# HSN.com



## tonguesandwich (Oct 13, 2006)

Couple of things on clearance that you might be able to modify... I got a couple of the 5 foot mummy. Watch shipping...


----------



## DoubleX (Jan 13, 2008)

OMG! those mummies are a great deal! Thanks for letting us know!


----------



## Zombie-F (Apr 12, 2004)

DoubleX said:


> OMG! those mummies are a great deal! Thanks for letting us know!


Hey, guess who just bought one of those mummies...


----------



## tonguesandwich (Oct 13, 2006)

I got a bunch... I figured they could also do duty as a spider victim if I flipped it upside down and web it.


----------



## DoubleX (Jan 13, 2008)

Dang. I wish I had a job. How long do you think the will be on sale?
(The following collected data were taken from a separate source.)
(** * modem-stats: the Superhub 5 statistics pipeline and the Loki log shipper

    A shallow embedding of
    - [utils/tools.go]      : [BoundedParallelGet], [HttpResult];
    - [utils] types         : [ModemChannel], [ModemConfig], [ModemStats],
                              [EventLogEntry];
    - [modems/superhub5]    : [Modem], [ClearStats], [apiAddress],
                              [ParseStats], [FetchEventLog];
    - [outputs/loki.go]     : [LokiExporter], [logKey], [PushLogs].

    Go's [int] is the 64-bit two's complement integer, written here as [Z]
    with the wrap-around spelled out.  [float32] is IEEE binary32, taken from
    the Standard Library's [SpecFloat] at precision 24 and exponent bound
    128.  Goroutines are a labelled transition system; everything the outside
    world decides (clock readings, HTTP answers, completion times) is read
    from an explicit oracle, and every effect is recorded in a trace. *)

From Stdlib Require Import ZArith List String Ascii Lia Bool.
From Stdlib Require Import Floats.SpecFloat DecimalString DecimalFacts DecimalPos.
From stdpp Require Import base option list gmap strings sorting.

Local Open Scope string_scope.
Local Open Scope list_scope.
Local Open Scope Z_scope.

(* ===================================================================== *)
(** * Go primitives                                                       *)
(* ===================================================================== *)

(** Go [int] / [int64] on the supported 64-bit targets. *)
Module GoInt.

Definition min_int : Z := - 2 ^ 63.
Definition max_int : Z := 2 ^ 63 - 1.

Definition in_range (z : Z) : Prop := min_int <= z <= max_int.

Definition in_rangeb (z : Z) : bool := (min_int <=? z) && (z <=? max_int).

(** Two's complement wrap-around of an unbounded result. *)
Definition wrap (z : Z) : Z := (z + 2 ^ 63) mod 2 ^ 64 - 2 ^ 63.

Definition add (a b : Z) : Z := wrap (a + b).
Definition sub (a b : Z) : Z := wrap (a - b).
Definition mul (a b : Z) : Z := wrap (a * b).

End GoInt.

(** Go [float32]: IEEE 754 binary32 with round-to-nearest-even. *)
Module Float32.

Definition prec : Z := 24.
Definition emax : Z := 128.

Definition t : Type := spec_float.

(** The float32 nearest to an integer (exact below 2^24). *)
Definition of_Z (z : Z) : t := binary_normalize prec emax z 0 false.

Definition mul : t -> t -> t := SFmul prec emax.
Definition div : t -> t -> t := SFdiv prec emax.

(** The float32 nearest to the decimal [num / den]; this is what decoding
    the JSON number yields when [num] and [den] are themselves exact
    float32 values, IEEE division being correctly rounded. *)
Definition of_decimal (num den : Z) : t := div (of_Z num) (of_Z den).
(** X3. A message all of whose fields are of types that the conversion does
    not handle is converted whenever its title and content are UTF-8, and
    its rendered fields are empty. *)
Theorem convert_lxmf_message_to_dict_other_fields
  (m : LXMF.LXMessage) (title content : string) :
  Forall other_field (LXMF.fields m) ->
  Py.decode_utf8 (LXMF.title m) = Some title ->
  Py.decode_utf8 (LXMF.content m) = Some content ->
  exists d,
    convert_lxmf_message_to_dict m = Return d
    /\ d_fields d = PyDict []
    /\ d_title d = title /\ d_content d = content
    /\ json_serializable (message_dict_value d) = true.
Proof.
  intros Hfields Htitle Hcontent.
  assert (Hconv : forall acc, convert_fields acc (LXMF.fields m) = Return acc).
  { induction Hfields as [| [t v] l [code Ht] _ IH]; intros acc;
      [reflexivity |].
    simpl in Ht. subst t. cbn [convert_fields]. cbn [convert_field bindO].
    apply IH. }
  unfold convert_lxmf_message_to_dict, LXMF.get_fields, decode.
  rewrite Hconv, Htitle, Hcontent. cbn [bindO].
  eexists. split; [reflexivity |]. repeat split.
Qed.

Lemma convert_lxmf_message_to_dict_other_fields_witness :
  exists d,
    convert_lxmf_message_to_dict
      {| LXMF.hash := [xab; xcd];
         LXMF.source_hash := [x12; x34];
         LXMF.destination_hash := [xc3; xd4];
         LXMF.incoming := true;
         LXMF.state := LXMF.DELIVERED;
         LXMF.progress := 1%float;
         LXMF.title := Py.encode_utf8 "hi";
         LXMF.content := Py.encode_utf8 "there";
         LXMF.fields := [(LXMF.FIELD_OTHER 9, PyInt 3)];
         LXMF.timestamp := 1710000000%float |} = Return d
    /\ d_fields d = PyDict [] /\ d_title d = "hi".
Proof.
  edestruct (convert_lxmf_message_to_dict_other_fields
               {| LXMF.hash := [xab; xcd];
                  LXMF.source_hash := [x12; x34];
                  LXMF.destination_hash := [xc3; xd4];
                  LXMF.incoming := true;
                  LXMF.state := LXMF.DELIVERED;
                  LXMF.progress := 1%float;
                  LXMF.title := Py.encode_utf8 "hi";
                  LXMF.content := Py.encode_utf8 "there";
                  LXMF.fields := [(LXMF.FIELD_OTHER 9, PyInt 3)];
                  LXMF.timestamp := 1710000000%float |} "hi" "there")
    as (d & Hd & Hf & Ht & _).
  - repeat constructor. now exists 9.
  - reflexivity.
  - reflexivity.
  - exists d. repeat split; assumption.
Defined.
My birthday is coming up...


----------



## skeletonowl (Aug 8, 2006)

sweet find! thanks!


----------



## tonguesandwich (Oct 13, 2006)

Well last night there were a few other things up there but now they are gone. So I don't imagine long.


----------



## tonguesandwich (Oct 13, 2006)

Got em... look good. Very, very light, solid foam. Will need to anchor down. good buy..

Also bought the Boiling cauldron.. 100% junk. I will rip the little fogger out and use it for something.


----------



## Zombie-F (Apr 12, 2004)

I got my mummy on Thursday. Very much a good deal for the $30 sale price I paid for it. It's definitely NOT worth the non-sale price HSN was charging though. It's just made up of foam, cheesecloth and a plywood base.


----------



## wandererrob (Aug 8, 2007)

Zombie-F said:


> It's just made up of foam, cheesecloth and a plywood base.


I think I may have a date with some foam and/or chicken wire and some stained cheescloth...


----------